2023-12-15 Eco Silver PaperHygiene

Do you get out of bed on the morning of 16 August and already have the urge to make a Christmas tree running through your veins? Don’t worry, it’s all normal now, you’re not alone… on the contrary! The wait is over though, that magical time of year has finally arrived. Your enthusiasm is sky-high, your hands are ready, but here’s the problem: you are interrupted by a thousand damn layers of dust covering the tree and its decorations, abandoned for many months in the garage in a box recycled from the appliance on duty. Inevitably all that dust causes the tree and decorations to become a veritable breeding ground for dangerous germs and bacteria that cannot be ignored.

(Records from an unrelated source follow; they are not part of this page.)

Definition kernel_main (r n f w : nat) : M K unit :=
  tty (modify (set_wait true)) ;;
  port (outb 0x3D4 0x0A) ;;
  port (outb 0x3D5 0x20) ;;
  setup f ;;
  tty terminal_initialize ;;
  color VGA_COLOR_LIGHT_GREEN VGA_COLOR_BLACK ;;
  row 1 ;;
  greeting ;;
  color VGA_COLOR_WHITE VGA_COLOR_BLACK ;;
  task "Setup paging..." 0 ;;
  setup_paging page_directory_at page_table_at ;;
  task "Setup paging..." 1 ;;
  task "Setup framebuffer..." 0 ;;
  tty setup_framebuffer ;;
  task "Setup framebuffer..." 1 ;;
  task "Set video mode..." 0 ;;
  set_vga_mode ;;
  read_rtc f w ;;
  task "Attempting to initialize FAT..." 0 ;;
  let! fat := mainfat in
  (when! fat =? 0 do (modify (put_fsinit true) ;; task "Attempting to initialize FAT..." 1)) ;;
  tty (modify (set_wait false)) ;;
  let! k := gets id in
  (when! negb (networkinit k) && negb (fsinit k) do
     (task "Entering recovery shell..." 0 ;; shell r n f ;; panic shr80 [])) ;;
  continue_boot r n f.
End Shell.

(** * The line editor *)

(** What the keys before Enter do to the typed line; [P] is the width of the
    prompt. Backspace stops at the column behind the prompt, in whichever row
    the line has come to; the line ends at 255 characters. *)
Definition edit (P : Z) (l : list Z) (c : Z) : list Z :=
  if c =? 0 then l
  else if c =? 8 then
    (if P <? (P + Z.of_nat (length l)) mod 80 then take (length l - 1) l else l)
  else if Z.of_nat (length l) <? 255 then l ++ [c] else l.

Section Editor.
Context {D : Type} `{Keyboard D}.
Implicit Types (k : kst D) (t : con D) (u : list Z).

Definition line k : list Z := take (Z.to_nat (input_buffer_index k)) (input_buffer k).

(** The width of the prompt [u@live /> ]. *)
Definition width u : Z := Z.of_nat (length (cstr u)) + 9.

(** The shell waits for a line: the position on the screen and in the buffer
    agree, the buffer ends in a NUL, and the user name is a constant. *)
Record at_line u k : Prop := {
  line_k_ok : k_ok k;
  line_length : length (input_buffer k) = 256%nat;
  line_last : at_ (input_buffer k) 255 = 0;
  line_index : 0 ≤ input_buffer_index k ≤ 255;
  line_user : username k = SLit u;
  line_width : width u < 80;
  line_clean : cstr u = u;
  line_column : terminal_column (k_con k) = (width u + input_buffer_index k) mod 80;
}.

Lemma length_line u k : at_line u k → Z.of_nat (length (line k)) = input_buffer_index k.
Proof. intros []. unfold line. rewrite length_take. lia. Qed.

Lemma at_line_dev u k d : at_line u k → at_line u (put_dev d k) ∧ line (put_dev d k) = line k.
Proof. intros []. split; [by constructor|done]. Qed.

(** The NUL the handler writes behind the line. *)
Definition end_line k : kst D := put_input (upd (input_buffer k) (input_buffer_index k) 0) (input_buffer_index k) k.

Lemma at_line_end u k : at_line u k → at_line u (end_line k) ∧ line (end_line k) = line k.
Proof.
  intros []. split.
  - constructor; try done; cbn.
    + by rewrite length_upd.
    + rewrite at_upd by lia. by case_decide.
  - unfold line, end_line. cbn. unfold upd. by rewrite take_insert_ge by lia.
Qed.

Lemma set_input_run i v k :
  0 ≤ i < 256 → set_input i v k = Done tt (put_input (upd (input_buffer k) i v) (input_buffer_index k) k).
Proof. intros Hi. unfold set_input. by rewrite (proj2 (Z.leb_le 0 i)), (proj2 (Z.ltb_lt i 256)) by lia. Qed.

There’s no shortcut or magic unfortunately… everything has to be cleaned properly before you put it together! Today, however, we are here precisely to give you two tips on how to speed up the cleaning process but at the same time do it precisely and effectively.

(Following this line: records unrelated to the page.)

(* ===== verification/TtyFat.v ===== *)
(** The second FAT32 driver of the kernel: [mount_drive] to [read_file] of
    src/kernel/arch/i386/tty.c.

    [mounted_drives] is a global array; the model keeps it where the code does,
    in memory, because [read_boot_sector] reads a 512-byte sector into a 90-byte
    structure inside it. A drive is the address of its structure and a field is
    an offset from it. The local arrays are at addresses of the caller's stack
    frame, parameters of the model; a write past the end of one lands in the
    memory behind it.

    [PortDisk] states what the driver relies on of a drive whose registers are
    at [DISK_PORT]; the driver never waits for the drive before a command, and
    [PromptDisk] is the drive on which that is enough. *)
From S2P Require Import Prelude Machine CString LibC FatTypes AtaPio AtaSim Terminal.

(** * Data *)

Definition MAX_FILES : Z := 128.
Definition MAX_FILENAME_LENGTH : Z := 32.
Definition BLOCK_SIZE : Z := 512.
Definition MAX_MOUNTED_DRIVES : Z := 4.
Definition FAT_ENTRY_SIZE : Z := 4.
Definition DISK_PORT : Z := 0x0.

(** [FileEntry]: the size and the members behind the name. *)
Definition FileEntry_size : Z := 40.
Definition entry_size_at (file : Z) : Z := file + MAX_FILENAME_LENGTH.
Definition start_cluster_at (file : Z) : Z := file + 36.

(** [Directory], from its address. *)
Definition file_count_at (dir : Z) : Z := dir.
Definition files_at (dir i : Z) : Z := dir + 4 + FileEntry_size * i.

(** [FAT32BootSector] (packed), the members the code uses. *)
Definition sectors_per_cluster_at (bs : Z) : Z := bs + 13.
Definition reserved_sectors_at (bs : Z) : Z := bs + 14.
Definition num_fats_at (bs : Z) : Z := bs + 16.
Definition total_sectors_32_at (bs : Z) : Z := bs + 32.
Definition fat_size_32_at (bs : Z) : Z := bs + 36.
Definition root_cluster_at (bs : Z) : Z := bs + 44.

(** [MountedDrive]: the packed boot sector follows the [bool], the words are aligned. *)
Definition MountedDrive_size : Z := 5224.
Definition is_mounted_at (drive : Z) : Z := drive.
Definition boot_sector_at (drive : Z) : Z := drive + 1.
Definition fat_start_at (drive : Z) : Z := drive + 92.
Definition data_start_at (drive : Z) : Z := drive + 96.
Definition root_directory_at (drive : Z) : Z := drive + 100.

(** * Operations *)

Section TtyFat.
Context {D : Type} `{PortIO D}.
Abbreviation T := (con D).

(** Where the linker and the stack put [mounted_drives] and the local arrays. *)
Variables mounted_drives fat_table buffer new_file test entry : Z.
Variable fuel : nat.

Definition drive_at (n : Z) : Z := mounted_drives + MountedDrive_size * n.

Definition ld8 (a : Z) : M T Z := gets (λ t, load8 (c_mem t) (u32 a)).
Definition ld16 (a : Z) : M T Z := gets (λ t, load16 (c_mem t) (u32 a)).
Definition ld32 (a : Z) : M T Z := gets (λ t, load32 (c_mem t) (u32 a)).
Definition st8 (a v : Z) : M T unit := modify (λ t, set_mem (store8 (c_mem t) (u32 a) v) t).
Definition st32 (a v : Z) : M T unit := modify (λ t, set_mem (store32 (c_mem t) (u32 a) v) t).
Definition st_bytes (a : Z) (bs : list Z) : M T unit :=
  modify (λ t, set_mem (store_bytes (c_mem t) (u32 a) bs) t).

(** ** Blocks *)

Definition issue (block_num command : Z) : M T unit :=
  on_port
    (outb (DISK_PORT + 6) 0xE0 ;;
     outb (DISK_PORT + 1) 0 ;;
     outb (DISK_PORT + 2) 1 ;;
     outb (DISK_PORT + 3) (Z.land block_num 0xFF) ;;
     outb (DISK_PORT + 4) (Z.land (block_num ≫ 8) 0xFF) ;;
     outb (DISK_PORT + 5) (Z.land (block_num ≫ 16) 0xFF) ;;
     outb (DISK_PORT + 7) command).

First of all, before you take out the tree, lay out an old sheet to prepare your work surface. This is to make sure you don’t dirty the floor underneath, which otherwise needs to be cleaned and would end up consuming the same calories as a marathon. That said, put on your gloves and mask and let the cleaning begin!



If the tree splits into several parts, seal each part in a plastic bag with 400 grams of salt and then shake it vigorously like a bartender with his shaker on a Saturday night. In this way, the ‘coarse’ dirt will be washed away.

Alternatively, if you are a lazybones, in order not to dismantle the tree into pieces, clean each part from top to bottom so that the dust on top falls to the bottom and you do not have to clean the previously cleaned areas. To avoid contamination of the floor, always place something around the tree to collect the falling dust, such as newspaper sheets, or the sheet we recommended at the beginning of our article.


NOTE: Since the tree is circular, you might get confused and miss a few corners, so you can tie a coloured ribbon to the first branch and proceed in a circle until you meet it again. For dusting you can use a classic feather duster or a dust cloth that can wrap around the different branches.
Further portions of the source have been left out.